In Millennium Actress, Chiyoko runs through flying snow. Hokkaido’s landscape burns her lungs. She veers toward the train station, plummets down a hill crawling with bugs and cherry blossoms.
In Tokyo Godfathers, the cardboard homes of the homeless are more inviting than the derelict homes of the blessed.
How to live your life in a world that gets so stupefying? Kon asked once in an interview.
The Dreaming Machine is vanishing, flashing like the teeth of the city you bypass on a plane to an unfathomable town.
In the preliminary sketches, three robots go on an adventure to a humanless multiverse.
Shot #1: girl robot nurses heart machine with sparkplug.
July the 7th. It was a rather brutal Tanabata …
2010: Satoshi lies on a bed, dreaming of dreaming machines.

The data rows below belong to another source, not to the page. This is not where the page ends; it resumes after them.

(** [upsertSettings]: [id] is the identifier that [randomUUID()] returns;
    it is used only when no settings exist (or their id is empty). *)
Definition upsertSettings (insertSettings : InsertSettings) (id : string)
  (st : MemStorage) : MemStorage * Settings :=
  let s :=
    {| set_id := strOr (option_map set_id (settings st)) id;
       set_mt5ApiSecret := iset_mt5ApiSecret insertSettings;
       set_accountBalance := strOr (iset_accountBalance insertSettings) "10000";
       set_autoTrade := strOr (iset_autoTrade insertSettings) "true";
       set_lastMt5Heartbeat :=
         match settings st with
         | Some old => set_lastMt5Heartbeat old
         | None => None
         end |} in
  (with_settings st (Some s), s).

(** Comparator [(a, b) => b.openTime - a.openTime]. *)
Definition newest_trade_first (a b : Trade) : bool :=
  trade_openTime b <? trade_openTime a.

Definition getTrades (limit : JsInteger) (st : MemStorage) : list Trade :=
  slice0 limit (js_sort newest_trade_first (JsMap.values (trades st))).

(** [req.query.limit ? parseInt(req.query.limit) : 50] of
    [GET /api/signals] and [GET /api/trades]; [parsed] is what [parseInt]
    returns for a non-empty parameter. *)
Definition queryLimit (parsed : option JsInteger) : JsInteger :=
  match parsed with
  | Some limit => limit
  | None => Int 50
  end.

(** [errorMessage !== null && errorMessage !== ''] *)
Definition hasErrorText (e : option string) : bool := truthy e.

(** Comparator [(a, b) => b.createdAt - a.createdAt]. *)
Definition newest_command_first (a b : Mt5Command) : bool :=
  cmd_createdAt b <? cmd_createdAt a.

Definition isFailedCommand (c : Mt5Command) : bool :=
  (CommandStatus_eqb (cmd_status c) cmd_failed
   || hasErrorText (cmd_errorMessage c))%bool.

Definition getFailedCommands (limit : nat) (st : MemStorage)
  : list Mt5Command :=
  firstn limit
    (js_sort newest_command_first
       (filter isFailedCommand (JsMap.values (mt5Commands st)))).


(* ------------------------------------------------------------------ *)
(** ** [MemStorage]: symbol mappings                                   *)
(* ------------------------------------------------------------------ *)

(** [InsertSymbolMapping] *)
Record InsertSymbolMapping : Type := mkInsertMapping {
  imap_tradingViewSymbol : string;
  imap_mt5Symbol : string
}.

(** [createSymbolMapping]: [None] stands for the thrown
    "Mapping for ... already exists"; the check compares the TradingView
    symbols exactly. *)
Definition createSymbolMapping (insertMapping : InsertSymbolMapping)
  (id : string) (now : Z) (st : MemStorage)
  : option (MemStorage * SymbolMapping) :=
  match find (fun m => String.eqb (map_tradingViewSymbol m)
                         (imap_tradingViewSymbol insertMapping))
             (JsMap.values (symbolMappings st)) with
  | Some existing => None
  | None =>
      let mapping :=
        {| map_id := id;
           map_tradingViewSymbol := imap_tradingViewSymbol insertMapping;
           map_mt5Symbol := imap_mt5Symbol insertMapping;
           map_createdAt := now |} in
      Some (mkStorage (signals st) (trades st) (settings st) (mt5Commands st)
              (mt5ExecutionResults st)
              (JsMap.set id mapping (symbolMappings st)),
            mapping)
  end.

Definition deleteSymbolMapping (id : string) (st : MemStorage) : MemStorage :=
  mkStorage (signals st) (trades st) (settings st) (mt5Commands st)
    (mt5ExecutionResults st) (JsMap.delete id (symbolMappings st)).

(** Text of ASCII characters only: on such text [toUpperCase] above is
    [String.prototype.toUpperCase] and [String.eqb] is [===]. *)
Definition isAscii (s : string) : bool :=
  forallb (fun c => Nat.ltb (nat_of_ascii c) 128) (list_ascii_of_string s).

Definition asciiMappings (st : MemStorage) : Prop :=
  Forall (fun m => isAscii (map_tradingViewSymbol m) = true
                   /\ isAscii (map_mt5Symbol m) = true)
         (JsMap.values (symbolMappings st)).

Section LocaleOrder.

(** [String.prototype.localeCompare] is the platform's collation. *)
Variable localeCompare : string -> string -> Z.

(** [getSymbolMappings]: sorted by TradingView symbol. *)
Definition getSymbolMappings (st : MemStorage) : list SymbolMapping :=
  js_sort (fun a b =>
             localeCompare (map_tradingViewSymbol a)
               (map_tradingViewSymbol b) <? 0)
          (JsMap.values (symbolMappings st)).

(** The test of one mapping in the loop of [areSymbolsEquivalent]. *)
Definition linksSymbols (symbol1 symbol2 : string) (mapping : SymbolMapping)
  : bool :=
  let tvSymbol := map_tradingViewSymbol mapping in
  let mt5Symbol := map_mt5Symbol mapping in
  let isSymbol1TV := String.eqb (toUpperCase tvSymbol) (toUpperCase symbol1) in
  let isSymbol1MT5 := String.eqb (toUpperCase mt5Symbol) (toUpperCase symbol1) in
  let isSymbol2TV := String.eqb (toUpperCase tvSymbol) (toUpperCase symbol2) in
  let isSymbol2MT5 := String.eqb (toUpperCase mt5Symbol) (toUpperCase symbol2) in
  ((isSymbol1TV && isSymbol2MT5) || (isSymbol1MT5 && isSymbol2TV))%bool.

Definition areSymbolsEquivalent (symbol1 symbol2 : string) (st : MemStorage)
  : bool :=
  if String.eqb (toUpperCase symbol1) (toUpperCase symbol2) then true
  else existsb (linksSymbols symbol1 symbol2) (getSymbolMappings st).

End LocaleOrder.

(** A store with the mapping [EURUSD -> EURUSDm]. *)
Definition mappedStore : MemStorage :=
  mkStorage JsMap.empty JsMap.empty None JsMap.empty JsMap.empty
    (JsMap.set "m1" (mkMapping "m1" "EURUSD" "EURUSDm" 0) JsMap.empty).

(* ------------------------------------------------------------------ *)
(** ** [MemStorage]: dashboard statistics                              *)
(* ------------------------------------------------------------------ *)

(** [Math.round]: nearest integer, halves upwards. *)
Definition MathRoundJs (x : Q) : Z := Qfloor (x + (1 # 2))%Q.

(** [DashboardStats] *)
Record DashboardStats : Type := mkStats {
  totalSignals : nat;
  pendingSignals : nat;
  executedTrades : nat;
  successRate : Z;
  isConnected : bool
}.

Section Doubles.

(** [(executedSignals / totalSignals) * 100] as the platform computes it in
    double precision; the result, a double, is a rational number. *)
Variable ratioTimes100 : nat -> nat -> Q.

(** [getStats] *)
Definition getStats (now : Z) (st : MemStorage) : DashboardStats :=
  let allSignals := JsMap.values (signals st) in
  let allTrades := JsMap.values (trades st) in
  let totalSignals := List.length allSignals in
  let pendingSignals :=
    List.length
      (filter (fun s => SignalStatus_eqb (sig_status s) sig_pending)
         allSignals) in
  let executedTrades :=
    List.length
      (filter (fun t => match trade_status t with
                        | trade_open | trade_closed => true
                        | trade_failed => false
                        end) allTrades) in
  let executedSignals :=
    List.length
      (filter (fun s => SignalStatus_eqb (sig_status s) sig_executed)
         allSignals) in
  let successRate :=
    if Nat.ltb 0 totalSignals
    then ratioTimes100 executedSignals totalSignals
    else 0%Q in
  let isConnected :=
    match settings st with
    | Some s =>
        match set_lastMt5Heartbeat s with
        | Some lastHeartbeat => now - lastHeartbeat <? 60000
        | None => false
        end
    | None => false
    end in
  mkStats totalSignals pendingSignals executedTrades
          (MathRoundJs successRate) isConnected.

End Doubles.

(** The quotient without rounding error. *)
Definition exactRatioTimes100 (e t : nat) : Q :=
  (inject_Z (Z.of_nat e) / inject_Z (Z.of_nat t) * 100)%Q.

(* ------------------------------------------------------------------ *)
(** ** The routes: the upgrade handler ([server/routes.ts])            *)
(* ------------------------------------------------------------------ *)

(** What the handler reads from an upgrade request: the path, the
    [secret] query parameter ([null] when absent) and the
    [x-mt5-api-secret] header ([undefined] when absent). *)
Record UpgradeRequest : Type := mkUpgrade {
  up_pathname : string;
  up_secretParam : option string;
  up_secretHeader : option string
}.

Inductive UpgradeAnswer : Type :=
| FrontendSocket                (* [wss.handleUpgrade] *)
| AgentSocket                   (* [mt5Wss.handleUpgrade] *)
| Unauthorized                  (* 401 *)
| NotFound.                     (* 404 *)

Definition option_string_eqb (a b : option string) : bool :=
  match a, b with
  | Some x, Some y => String.eqb x y
  | None, None => true
  | _, _ => false
  end.

(** [httpServer.on('upgrade')].  An accepted agent socket is handed to the
    connection handler of [mt5Wss]. *)
Definition onUpgrade (request : UpgradeRequest) (ws : WsClient)
  (uuid : nat -> string) (now : Z) (srv : Server) : Server * UpgradeAnswer :=
  let pathname := up_pathname request in
  if String.eqb pathname "/ws" then (srv, FrontendSocket)
  else if String.eqb pathname "/mt5-ws" then
    let apiSecret :=
      if truthy (up_secretParam request) then up_secretParam request
      else up_secretHeader request in
    let (st1, settings) := getSettings (storage srv) in
    if (truthy (set_mt5ApiSecret settings)
        && negb (option_string_eqb apiSecret (set_mt5ApiSecret settings)))%bool
    then (with_storage srv st1, Unauthorized)
    else (onConnection ws uuid now (with_storage srv st1), AgentSocket)
  else (srv, NotFound).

The rest of his life stares back in the five feet before him.
Always the question: is nowhere as unknown as we have feared? How will we brave th
is antimatter?
Hurting, hurling, hurtling—
Toward heaven. Fulfillment of what? May harbors, our heads on the laps of our springtime lovers …

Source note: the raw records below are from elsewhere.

(** * Moltbot news crawler: a shallow embedding of [src/modules/moltbot]

    The pipeline of [main.py] (fetch, filter, analyse, summarise, notify) and
    the modules it is built from ([crawler.py], [filter.py], [analyzer.py],
    [connector.py]) as Rocq definitions, followed by the properties proved
    about them.

    Python [str] values are sequences of Unicode code points, so that [len],
    slices and the character ranges of the regular expressions mean what they
    mean in the source.  What the code obtains from libraries that are not part
    of the repository ([str.lower], the iteration order of a [set], [jieba],
    BeautifulSoup's parser, the HTTP transport) is a method of a type class and
    stays abstract; everything the repository itself computes is executable. *)

From Stdlib Require Import ZArith NArith Lia Ascii String.
From stdpp Require Import base option list strings gmap sorting.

Tanabata: a broken tree harbors wishes. On July 7th, 2007, I held one of these broken wishes to my chest as Yokohama’s harbors flared with drifting ships.

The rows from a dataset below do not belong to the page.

(** * redux-sessionstorage-simple: a shallow embedding and its properties

    The module under study persists parts of a Redux state tree in the
    browser's [sessionStorage].  This development embeds its functions
    ([lensPath], [realiseObject], [save], [load], [combineLoads], [clear]
    and the four type tests) and states the properties of its
    specification over that embedding.

    JavaScript values are modelled as finite trees.  The key-value store
    is a finite map from strings to strings.  Code that writes the store,
    the console or the debounce handle is written in a small state and
    exception monad over a record [World]. *)

From Stdlib Require Import ZArith Ascii String List.
From stdpp Require Import base option list gmap strings pretty.

Set Warnings "-register-all".

Local Open Scope string_scope.
Local Open Scope Z_scope.
Local Open Scope list_scope.

(** ** JavaScript values *)

(** Numbers.  The code observes a number only through [typeof],
    [isFinite], [Math.floor], strict equality and truthiness, so a finite
    number is either an integer or some non-integral number; [NFrac z]
    stands for a finite number strictly between [z] and [z + 1]. *)
Inductive number : Type :=
| NInt (z : Z)
| NFrac (z : Z)
| NNaN
| NInfinity (negative : bool).

(** Values.  An object is the ordered list of its own properties; an
    inherited property (the prototype chain) is not modelled. *)
Inductive value : Type :=
| JUndefined
| JNull
| JBool (b : bool)
| JNum (n : number)
| JStr (s : string)
| JArr (elements : list value)
| JObj (props : list (string * value)).

(** Exceptions the modelled code can raise. *)
Inductive exn : Type :=
| TypeError
| SyntaxError.

(** The outcome of evaluating an expression that may throw. *)
Inductive result (A : Type) : Type :=
| Returned (a : A)
| Threw (e : exn).
Arguments Returned {A} a.
Arguments Threw {A} e.

(** ToBoolean: the truthiness used by [if (x)] and [!x]. *)
Definition truthy (v : value) : bool :=
  match v with
  | JUndefined | JNull => false
  | JBool b => b
  | JNum (NInt z) => negb (z =? 0)
  | JNum NNaN => false
  | JNum _ => true
  | JStr s => negb (String.eqb s "")
  | JArr _ | JObj _ => true
  end.

(** *** Own properties *)

(** First binding of [k] in a property list. *)
Fixpoint assoc (k : string) (props : list (string * value)) : option value :=
  match props with
  | [] => None
  | (k', v) :: rest => if String.eqb k' k then Some v else assoc k rest
  end.

(** [o[k] = v] on the property list of [o]: overwrite in place, or append
    a new property. *)
Fixpoint assign (k : string) (v : value) (props : list (string * value))
  : list (string * value) :=
  match props with
  | [] => [(k, v)]
  | (k', v') :: rest =>
      if String.eqb k' k then (k, v) :: rest else (k', v') :: assign k v rest
  end.

(** The array index a property name denotes, among the first [n] ones:
    the name must be the canonical decimal form of the index. *)
Fixpoint index_of (k : string) (n : nat) : option nat :=
  match n with
  | O => None
  | S m =>
      match index_of k m with
      | Some i => Some i
      | None => if String.eqb (pretty m) k then Some m else None
      end
  end.

(** [obj[k]] on own properties.  Reading a property of [undefined] or
    [null] throws; a name that is not an own property reads as
    [undefined].  An array or a string has its indices and its [length].
    The members a value inherits from its prototype (constructor,
    __proto__, toString, ...) are outside this model: what is stated
    about a read through [get] is stated for the names that the value
    holds itself or that no prototype defines. *)
Definition get (obj : value) (k : string) : result value :=
  match obj with
  | JUndefined | JNull => Threw TypeError
  | JObj props => Returned (default JUndefined (assoc k props))
  | JArr l =>
      match index_of k (length l) with
      | Some i => Returned (nth i l JUndefined)
      | None =>
          if String.eqb k "length"
          then Returned (JNum (NInt (Z.of_nat (length l))))
          else Returned JUndefined
      end
  | JStr s =>
      match index_of k (String.length s) with
      | Some i => Returned (JStr (String.substring i 1 s))
      | None =>
          if String.eqb k "length"
          then Returned (JNum (NInt (Z.of_nat (String.length s))))
          else Returned JUndefined
      end
  | JBool _ | JNum _ => Returned JUndefined
  end.

(** ** lensPath *)

(** The call [lensPath([], obj)]: [path.length] is not 1, [path.slice(1)]
    is again empty and [path[0]] is [undefined], so the function descends
    through the property named ["undefined"] until it is missing. *)
Fixpoint lensPath_nil (obj : value) : result value :=
  match obj with
  | JUndefined => Returned JNull
  | JNull => Threw TypeError
  | JObj props =>
      (fix find (ps : list (string * value)) : result value :=
         match ps with
         | [] => Returned JNull
         | (k, v) :: rest =>
             if String.eqb k "undefined" then lensPath_nil v else find rest
         end) props
  | _ => Returned JNull
  end.

(** [lensPath(path, obj)]. *)
Fixpoint lensPath (path : list string) (obj : value) : result value :=
  match obj with
  | JUndefined => Returned JNull
  | _ =>
      match path with
      | [] => lensPath_nil obj
      | [k] => get obj k
      | k :: rest =>
          match get obj k with
          | Returned inner => lensPath rest inner
          | Threw e => Threw e
          end
      end
  end.

(** ** realiseObject *)

(** [s.split('.')] for a one-character separator: never empty. *)
Fixpoint split (d : ascii) (s : string) : list string :=
  match s with
  | EmptyString => [""]
  | String c s' =>
      if Ascii.eqb c d then "" :: split d s'
      else match split d s' with
           | seg :: segs => String c seg :: segs
           | [] => [String c ""]
           end
  end.

Definition delimiter : ascii := "."%char.

(** The inner helper: wraps the object in progress once per segment. *)
Fixpoint realiseObject_ (objectPathArr : list string) (objectInProgress : value)
  : value :=
  match objectPathArr with
  | [] => objectInProgress
  | k :: rest => realiseObject_ rest (JObj [(k, objectInProgress)])
  end.

(** [realiseObject(objectPath, objectInitialValue = {})]: the default
    parameter replaces an [undefined] argument by the empty object. *)
Definition realiseObject (objectPath : string) (objectInitialValue : value)
  : value :=
  let initial := match objectInitialValue with
                 | JUndefined => JObj []
                 | v => v
                 end in
  realiseObject_ (rev (split delimiter objectPath)) initial.

(** ** Utility functions *)

Definition isArray (v : value) : bool :=
  match v with JArr _ => true | _ => false end.

Definition isString (v : value) : bool :=
  match v with JStr _ => true | _ => false end.

Definition isFinite (n : number) : bool :=
  match n with NInt _ | NFrac _ => true | NNaN | NInfinity _ => false end.

Definition Math_floor (n : number) : number :=
  match n with NFrac z => NInt z | _ => n end.

(** [a === b] on numbers: [NaN] differs from itself. *)
Definition number_eq (a b : number) : bool :=
  match a, b with
  | NInt x, NInt y => x =? y
  | NFrac x, NFrac y => x =? y
  | NInfinity s, NInfinity t => Bool.eqb s t
  | _, _ => false
  end.

Definition isInteger (v : value) : bool :=
  match v with
  | JNum n => isFinite n && number_eq (Math_floor n) n
  | _ => false
  end.

(** [value !== null && typeof value === 'object']: arrays pass. *)
Definition isObject (v : value) : bool :=
  match v with JArr _ | JObj _ => true | _ => false end.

Where do you wander, where do you search for this petal that grows from the stone in your chest?
And, if I may ask you for one more thing—could you help my wife send me over to the other side after my death? I’d be able to get on that flight with my mind at rest if you could do that for me. I ask this from my heart.
Flight: the dreaming machine flies into the ruined city. All the computers sing. The circuits light up like fireworks.
Devastation: the temple painted gold. Devastation: the aftershocks of a prediction come true.
Shot #2: robot beholds a golden city that waits beyond the gateway. City ruined by its beauty—the tidal epochs hunt the domes.
On someone’s bed, I read Satoshi’s last letter. It was June. I was between apartments. A heat wave plowed through Brooklyn. My breath was summer’s jailbird. A beautiful man lay beside me, unmoved. His perfect ribs did not shake. This is how I knew to go.
Now the stolen gospels unwind. Now the blueprint disappears.
With my heart full of gratitude for everything good in the world, I’ll put down my pen. Now excuse me, I have to go.
The robot crosses the threshold, enters the ruined city. Spires gleam like crypts before him.
The Dreaming Machine’s website is defunct. 600 shots made; 900 to go.
Eerie suspension—a dreaming machine floats like a gondola on a blue lake. Mist covers his circuits, protects him. A dreaming machine flashes in the teleprompter.
When are you naked if you are a robot? Answer: when your circuits are exposed, your dreams open to hacking. Paprika knows this.
Three dreaming machines meet in an unknown future. Overhead, the meteors stop to listen, but in a moment desert us again.
The Five Faces of Faye Valentine
After Cowboy Bebop
One: her battle face is indistinguishable
from her poker face. No savant dares
to romance a face like that. Eyebrows, smirk,
her mouth a lawless husk. Master swindlers
beware: she will one-up you with a flawless
feint. A fugitive wind shrouds her name,
her debt. There’s a bounty on her swagger.